使用 StringBuilder() 将数组解析为 headers 的 CSV——header 行问题

Parsing array into CSV with headers using StringBuilder() -- issue with header row

我有一个标记数据元素的向量,如下所示:

[label1: 1.1, label2: 2.43, label3: 0.5]

[label1: 0.1, label2: 2.0, label3: 1.0]

可以有任意数量的元素,其中每个元素基本上对应一行数据。我正在尝试将其解析为包含 headers 列的 CSV,如下所示:

label1 label2 label3
1.1    2.43   0.5
0.1    2.0    1.0

我一直在使用 StringBuilder() 构造函数并希望坚持使用它,但如果需要我可以使用其他东西。

除了将 headers 与第一行数字结果分开之外,我几乎已经完成了这项工作。

我有一个遍历数组元素的外循环 ("rows") 和一个遍历每个数组元素的每个片段的内循环 ("columns"),在上面的示例中我们有 2 "rows"(元素)和 3 "columns"(成员索引)。

我的代码如下所示(下面的块创建 CSV 并打印到屏幕):

StringBuilder builder  = new StringBuilder();

// Write predictions to file
for (int i = 0; i < labeled.size(); i++)      
{
    // Discreet prediction
    double predictionIndex = 
        clf.classifyInstance(newTest.instance(i)); 

    // Get the predicted class label from the predictionIndex.
    String predictedClassLabel =
        newTest.classAttribute().value((int) predictionIndex);

    // Get the prediction probability distribution.
    double[] predictionDistribution = 
        clf.distributionForInstance(newTest.instance(i)); 

    // Print out the true predicted label, and the distribution
    System.out.printf("%5d: predicted=%-10s, distribution=", 
                      i, predictedClassLabel); 

    // Loop over all the prediction labels in the distribution.
    for (int predictionDistributionIndex = 0; 
         predictionDistributionIndex < predictionDistribution.length; 
         predictionDistributionIndex++)
    {
        // Get this distribution index's class label.
        String predictionDistributionIndexAsClassLabel = 
            newTest.classAttribute().value(
                predictionDistributionIndex);

        // Get the probability.
        double predictionProbability = 
            predictionDistribution[predictionDistributionIndex];

        System.out.printf("[%10s : %6.3f]", 
                          predictionDistributionIndexAsClassLabel, 
                          predictionProbability );
        if(i == 0){
            builder.append(predictionDistributionIndexAsClassLabel+",");

            if(predictionDistributionIndex == predictionDistribution.length){
                builder.append("\n");
            }
        }
        // Add probabilities as rows     
        builder.append(predictionProbability+",");

        }

    System.out.printf("\n");
    builder.append("\n");

}

目前出来的结果是这样的:

setosa,1.0,versicolor,0.0,virginica,0.0,
1.0,0.0,0.0,
1.0,0.0,0.0,
1.0,0.0,0.0,
1.0,0.0,0.0,
1.0,0.0,0.0,
1.0,0.0,0.0,

setosa、versicolor 和 virginica 是标签。如您所见,它从第二行开始工作,但我不知道如何修复第一行。

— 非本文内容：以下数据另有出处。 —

(** * Walker-constellation TLE generator ([t_utils.py]): model and properties

    The development embeds [calculate_checksum],
    [generate_random_launch_info] and [generate_constellation_tle] of
    [src/t_utils.py].  Python's [float] is IEEE 754 binary64 and is
    modelled by Rocq's primitive [float]; Python's [int] is [Z]; strings
    are [string] (the text handled here is ASCII).  The wall clock and the
    pseudo-random generator are threaded explicitly through a small
    state-and-exception monad. *)

From Stdlib Require Import ZArith List String Ascii Bool Lia Floats FinFun.
Import ListNotations.

Set Warnings "-inexact-float".

Local Open Scope string_scope.
Local Open Scope Z_scope.

(** ** Python exceptions *)

Inductive exn : Type :=
| ZeroDivisionError
| OverflowError.

Inductive result (A : Type) : Type :=
| Ok (a : A)
| Raise (e : exn).

Arguments Ok {A} a.
Arguments Raise {A} e.

(** ** Python floats *)

Module PyFloat.

(** [float(z)]: the binary64 nearest to the integer [z] (the primitive
    conversion where [z] fits a 63-bit word).  Python raises
    [OverflowError] for [|z| >= 2^1024], where this function yields an
    infinity; the integers converted in this program are loop indices and
    small literals. *)
Definition of_int (z : Z) : float :=
  if (0 <=? z) && (z <? 9223372036854775808)
  then of_uint63 (Uint63.of_Z z)
  else SF2Prim (binary_normalize prec emax z 0 false).

Definition Z2SF (z : Z) : spec_float :=
  match z with
  | Z0 => S754_zero false
  | Zpos p => S754_finite false p 0
  | Zneg p => S754_finite true p 0
  end.

(** The correctly rounded quotient of two integers. *)
Definition quotient (a b : Z) : float := SF2Prim (SF64div (Z2SF a) (Z2SF b)).

(** [a / b] on two Python ints (true division): [ZeroDivisionError] when
    [b = 0]; [OverflowError] when the rounded quotient would not be finite,
    that is when [|a / b| >= 2^1024 - 2^970]; the correctly rounded
    quotient otherwise. *)
Definition int_truediv (a b : Z) : result float :=
  if b =? 0 then Raise ZeroDivisionError
  else if (2 ^ 1024 - 2 ^ 970) * Z.abs b <=? Z.abs a then Raise OverflowError
  else Ok (quotient a b).

(** [x / y] on two Python floats: [ZeroDivisionError] on a zero divisor. *)
Definition float_truediv (x y : float) : result float :=
  if is_zero y then Raise ZeroDivisionError else Ok (x / y)%float.

(** [x ** 3] (CPython's [float_pow] with exponent [3.0]): NaN, infinities
    and zeros map to themselves; otherwise C's [pow], and [OverflowError]
    when the result is out of range.  C does not say how [pow] rounds.
    This function returns the correctly rounded cube; a C library may
    return a neighbour of it (glibc does for the cube of 6639.137, one
    unit in the last place lower).  What is stated below about the value
    of the mean motion is therefore stated for every cube within one unit
    in the last place of this one ([cube_candidate]). *)
Definition pow3 (x : float) : result float :=
  match Prim2SF x with
  | S754_finite s m e =>
      let c := SF2Prim (binary_round prec emax s (m * m * m) (3 * e)) in
      if is_infinity c then Raise OverflowError else Ok c
  | _ => Ok x
  end.

(** C's [fmod]: the exact remainder of [x / y], with the sign of [x]. *)
Definition fmod (x y : float) : float :=
  if (abs x <? abs y)%float then x
  else
    match Prim2SF x, Prim2SF y with
    | S754_nan, _ | _, S754_nan => nan
    | S754_infinity _, _ => nan
    | _, S754_zero _ => nan
    | _, S754_infinity _ => x
    | S754_zero _, _ => x
    | S754_finite sx mx ex, S754_finite _ my ey =>
        let e := Z.min ex ey in
        let r := Z.rem (Zpos mx * 2 ^ (ex - e)) (Zpos my * 2 ^ (ey - e)) in
        SF2Prim (binary_normalize prec emax (if sx then - r else r) e sx)
    end.

(** [vx % wx] on Python floats (CPython's [float_rem]) for a divisor
    [wx <> 0]; the only divisor in this program is the literal [360]. *)
Definition float_rem (vx wx : float) : float :=
  let m := fmod vx wx in
  if is_zero m then (if (wx <? 0)%float then (-0)%float else 0%float)
  else if xorb (wx <? 0)%float (m <? 0)%float then (m + wx)%float
  else m.

(** [int(x)] for a finite float: truncation toward zero. *)
Definition to_int (x : float) : Z :=
  match Prim2SF x with
  | S754_finite s m e =>
      let v := if 0 <=? e then Zpos m * 2 ^ e else Zpos m / 2 ^ (- e) in
      if s then - v else v
  | _ => 0
  end.

End PyFloat.

(** ** Python strings and format specifications

    A string stands for the Python [str] of the same characters, read as
    code points below 256.  The character classes and the case mapping
    below are Python's on ASCII text (code points below 128): that is the
    text of lines 1 and 2 of every run, whatever the arguments.  Beyond
    ASCII they are not: [str.isdigit] also accepts the superscript digits
    (on which [int] raises [ValueError]), [str.isalnum] accepts accented
    letters, and [str.upper] maps them too and can lengthen a string.  A
    statement that depends on these functions for text that comes from
    outside (a constellation name, an arbitrary line) carries the
    hypothesis [ascii_only]. *)

Module PyStr.

Definition code (c : ascii) : Z := Z.of_N (N_of_ascii c).

(** [c.isdigit()], [c.isalnum()] and [c.upper()] for an ASCII character. *)
Definition isdigit (c : ascii) : bool := (48 <=? code c) && (code c <=? 57).

Definition isalnum (c : ascii) : bool :=
  isdigit c
  || ((65 <=? code c) && (code c <=? 90))
  || ((97 <=? code c) && (code c <=? 122)).

Definition upper_char (c : ascii) : ascii :=
  if (97 <=? code c) && (code c <=? 122)
  then ascii_of_N (Z.to_N (code c - 32)) else c.

Fixpoint upper (s : string) : string :=
  match s with
  | EmptyString => EmptyString
  | String c s' => String (upper_char c) (upper s')
  end.

Fixpoint filter (f : ascii -> bool) (s : string) : string :=
  match s with
  | EmptyString => EmptyString
  | String c s' => if f c then String c (filter f s') else filter f s'
  end.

如果我正确理解你的问题,你将在内部 for 循环中同时获取标签和第一行的值,因此在它们出现时附加。如果你想把标签分开,你可以对内部循环部分做一些改变,如下所示:

StringBuilder labelRow = new StringBuilder();

    // Loop over all the prediction labels in the distribution.
    for (int predictionDistributionIndex = 0; 
         predictionDistributionIndex < predictionDistribution.length; 
         predictionDistributionIndex++)
    {
        // Get this distribution index's class label.
        String predictionDistributionIndexAsClassLabel = 
            newTest.classAttribute().value(
                predictionDistributionIndex);

        // Get the probability.
        double predictionProbability = 
            predictionDistribution[predictionDistributionIndex];

        System.out.printf("[%10s : %6.3f]", 
                          predictionDistributionIndexAsClassLabel, 
                          predictionProbability );
        if(i == 0){
            labelRow.append(predictionDistributionIndexAsClassLabel+",");

            if(predictionDistributionIndex == predictionDistribution.length){
                builder.append("\n");
            }

        }

        // Add probabilities as rows     
        builder.append(predictionProbability+",");

     }
     if(i == 0){
          builder.insert(0,labelRow.toString()+"\n");
     }

它的作用是将标签收集在单独的 StringBuilder 中,稍后您可以将其插入最终 builder 值的开头。